**What to produce**
When you reach the line that contains "Definition Binder_drop (self" in the data below, start reproducing lines exactly, and stop after the line that contains "match binders with".

**Data to use**

* * *

(* ===== verification/ServerBuild.v ===== *)
(** Building, starting and stopping a server: [Binder], [ServerBuilder], [ServerCore] and
    [Server] of src/src/server.rs.

    The state is what was asked of the core about the server, in order, the reference
    counts of the completion queues of the environment and, for the native server, whose
    owner is shared, the number of references to it. *)

From S2P Require Import Prelude Status Cq Buf Utf8 Metadata Task Call Memory Security Address.
From S2P Require Import ServerCall Server.

Local Open Scope rust_scope.
Local Open Scope string_scope.

(** What the callee of [addr.as_ptr()] reads: the text before the first NUL. *)
Fixpoint c_str (s : string) : string :=
  match s with
  | "" => ""
  | String c s => if bool_decide (c = Ascii.zero) then "" else String c (c_str s)
  end.

(** The native credentials, fetchers and channel arguments are identified by their pointers;
    [ShutdownNotified k]: the core has ended the [k]-th shutdown it was asked for, and the
    action of that shutdown is resolved. *)
Inductive ServerCall :=
| ServerCreate (args : option nat)
| AddInsecurePort (addr : string)
| AddSecurePort (addr : string) (creds : nat)
| OptionsUsingFetcher (request_type : Z) (fetcher : nat)
| CredentialsCreate (options : nat)
| CredentialsRelease (creds : nat)
| RegisterQueue (cq : nat)
| ServerStart
| AddChannelFromFd (fd : Z)
| ShutdownAndNotify
| ShutdownNotified (k : nat)
| CancelAllCalls
| ServerDestroy
| FetcherFreed (fetcher : nat)
| ArgsDestroy (args : nat).

#[export] Instance ServerCall_eq_dec : EqDecision ServerCall.
Proof. solve_decision. Defined.

Record BWorld := mkBWorld {
  bw_cqs : list CompletionQueueHandle;
  bw_log : list ServerCall;
}.

Section build.
Context `{SC : SliceCore}.
(** The answer of the core to a call: a pointer, or the port bound, 0 on failure. *)
Context (answer : list ServerCall -> ServerCall -> Z).

Definition log_call (c : ServerCall) : M BWorld unit :=
  modify (fun w => mkBWorld (bw_cqs w) (bw_log w ++ [c])).

Definition ask (c : ServerCall) : M BWorld Z :=
  let* r := gets (fun w => answer (bw_log w) c) in
  do* log_call c in
  ret r.

(** ** Binder *)

Record Binder := mkBinder {
  b_host : string;
  b_port : Z;
  b_cred : option nat;
  b_fetcher : option nat;
}.

Definition Binder_new (host : string) (port : Z) : Binder :=
  {| b_host := host; b_port := port; b_cred := None; b_fetcher := None |}.

Definition Binder_with_cred (host : string) (port : Z) (cred : nat) (fetcher : option nat) : Binder :=
  {| b_host := host; b_port := port; b_cred := Some cred; b_fetcher := fetcher |}.

(** [bind]: the credentials are taken, and dropped after the call; [port as u16]. *)
Definition Binder_bind (self : Binder) : M BWorld (Z * Binder) :=
  let addr := c_str (join_host_port (b_host self) (b_port self)) in
  let* port := match b_cred self with
               | None => ask (AddInsecurePort addr)
               | Some cert =>
                   let* port := ask (AddSecurePort addr cert) in
                   do* log_call (CredentialsRelease cert) in
                   ret port
               end in
  ret ((port mod 65536)%Z, mkBinder (b_host self) (b_port self) None (b_fetcher self)).

(** A [Binder] that goes out of scope. *)
Definition Binder_drop (self : Binder) : M BWorld unit :=
  do* match b_cred self with Some c => log_call (CredentialsRelease c) | None => ret tt end in
  match b_fetcher self with Some f => log_call (FetcherFreed f) | None => ret tt end.

Fixpoint drop_binders (binders : list Binder) : M BWorld unit :=
  match binders with
  | [] => ret tt
  | b :: binders => do* Binder_drop b in drop_binders binders
  end.

(** ** ServerBuilder *)

Record ServerBuilder := mkServerBuilder {
  sb_binders : list Binder;
  sb_args : option nat;
  sb_slots_per_cq : nat;
  sb_handlers : Registry (SC:=SC);
  sb_checkers : list (ServerChecker (SC:=SC));
}.

Definition ServerBuilder_new : ServerBuilder :=
  {| sb_binders := []; sb_args := None; sb_slots_per_cq := DEFAULT_REQUEST_SLOTS_PER_CQ;
     sb_handlers := ∅; sb_checkers := [] |}.

Definition push_binder (self : ServerBuilder) (b : Binder) : ServerBuilder :=
  mkServerBuilder (sb_binders self ++ [b]) (sb_args self) (sb_slots_per_cq self)
    (sb_handlers self) (sb_checkers self).

Definition ServerBuilder_bind (self : ServerBuilder) (host : string) (port : Z) : ServerBuilder :=
  push_binder self (Binder_new host port).

(** [channel_args]: the arguments that were set before are dropped. *)
Definition channel_args (self : ServerBuilder) (args : nat) : M BWorld ServerBuilder :=
  do* match sb_args self with Some a => log_call (ArgsDestroy a) | None => ret tt end in
  ret (mkServerBuilder (sb_binders self) (Some args) (sb_slots_per_cq self)
         (sb_handlers self) (sb_checkers self)).

Definition requests_slot_per_cq (self : ServerBuilder) (slots : nat) : ServerBuilder :=
  mkServerBuilder (sb_binders self) (sb_args self) slots (sb_handlers self) (sb_checkers self).

Definition ServerBuilder_register_service (self : ServerBuilder) (service : Registry) : ServerBuilder :=
  mkServerBuilder (sb_binders self) (sb_args self) (sb_slots_per_cq self)
    (register_service (sb_handlers self) service) (sb_checkers self).

Definition add_checker (self : ServerBuilder) (checker : ServerChecker) : ServerBuilder :=
  mkServerBuilder (sb_binders self) (sb_args self) (sb_slots_per_cq self)
    (sb_handlers self) (sb_checkers self ++ [checker]).

Definition bind_with_cred (self : ServerBuilder) (host : string) (port : Z) (c : nat) : ServerBuilder :=
  push_binder self (Binder_with_cred host port c None).

Definition bind_with_fetcher (self : ServerBuilder) (host : string) (port : Z) (fetcher : nat)
    (cer_request_type : CertificateRequestType) : M BWorld ServerBuilder :=
  let* opt := ask (OptionsUsingFetcher (to_native cer_request_type) fetcher) in
  let* sc := ask (CredentialsCreate (Z.to_nat opt)) in
  ret (push_binder self (Binder_with_cred host port (Z.to_nat sc) (Some fetcher))).

(** ** build *)

(** The first loop of [build]; [bound] are the binders it is done with, and the second result
    are all binders after it. *)
Fixpoint bind_all (bound todo : list Binder) : M BWorld (Result Error unit * list Binder) :=
  match todo with
  | [] => ret (Ok tt, bound)
  | b :: todo =>
      let* r := Binder_bind b in
      let '(bind_port, b) := r in
      if bool_decide (bind_port = 0%Z) then
        do* log_call ServerDestroy in
        ret (Err (BindFail (b_host b) (b_port b)), (bound ++ b :: todo)%list)
      else
        bind_all (bound ++ [mkBinder (b_host b) bind_port (b_cred b) (b_fetcher b)])%list todo
  end.

(** [cq.borrow()] of the queue at an index, and the drop of the reference. *)
Definition borrow_queue (i : nat) : M BWorld (Result Error unit) := fun w =>
  match bw_cqs w !! i with
  | None => Panicked "index out of bounds"
  | Some cq => let '(r, cq) := add_ref cq in Done (r, mkBWorld (<[i:=cq]> (bw_cqs w)) (bw_log w))
  end.

Definition drop_queue_ref (i : nat) : M BWorld unit :=
  modify (fun w => mkBWorld (alter unref i (bw_cqs w)) (bw_log w)).

(** The second loop, on the [n] queues from index [i] on. *)
Fixpoint register_all (i n : nat) : M BWorld (Result Error unit) :=
  match n with
  | 0 => ret (Ok tt)
  | S n =>
      let* r := borrow_queue i in
      match r with
      | Err e => ret (Err e)
      | Ok _ => do* log_call (RegisterQueue i) in
                do* drop_queue_ref i in
                register_all (S i) n
      end
  end.

Record ServerCore := mkServerCore {
  core_binders : list Binder;
  core_slots_per_cq : nat;
  core_shutdown : bool;
}.

Record Server := mkServer {
  s_core : ServerCore;
  s_handlers : Registry (SC:=SC);
  s_checkers : list (ServerChecker (SC:=SC));
}.

Definition drop_args (args : option nat) : M BWorld unit :=
  match args with Some a => log_call (ArgsDestroy a) | None => ret tt end.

* * *

**Output below**
Definition Binder_drop (self : Binder) : M BWorld unit :=
  do* match b_cred self with Some c => log_call (CredentialsRelease c) | None => ret tt end in
  match b_fetcher self with Some f => log_call (FetcherFreed f) | None => ret tt end.

Fixpoint drop_binders (binders : list Binder) : M BWorld unit :=
  match binders with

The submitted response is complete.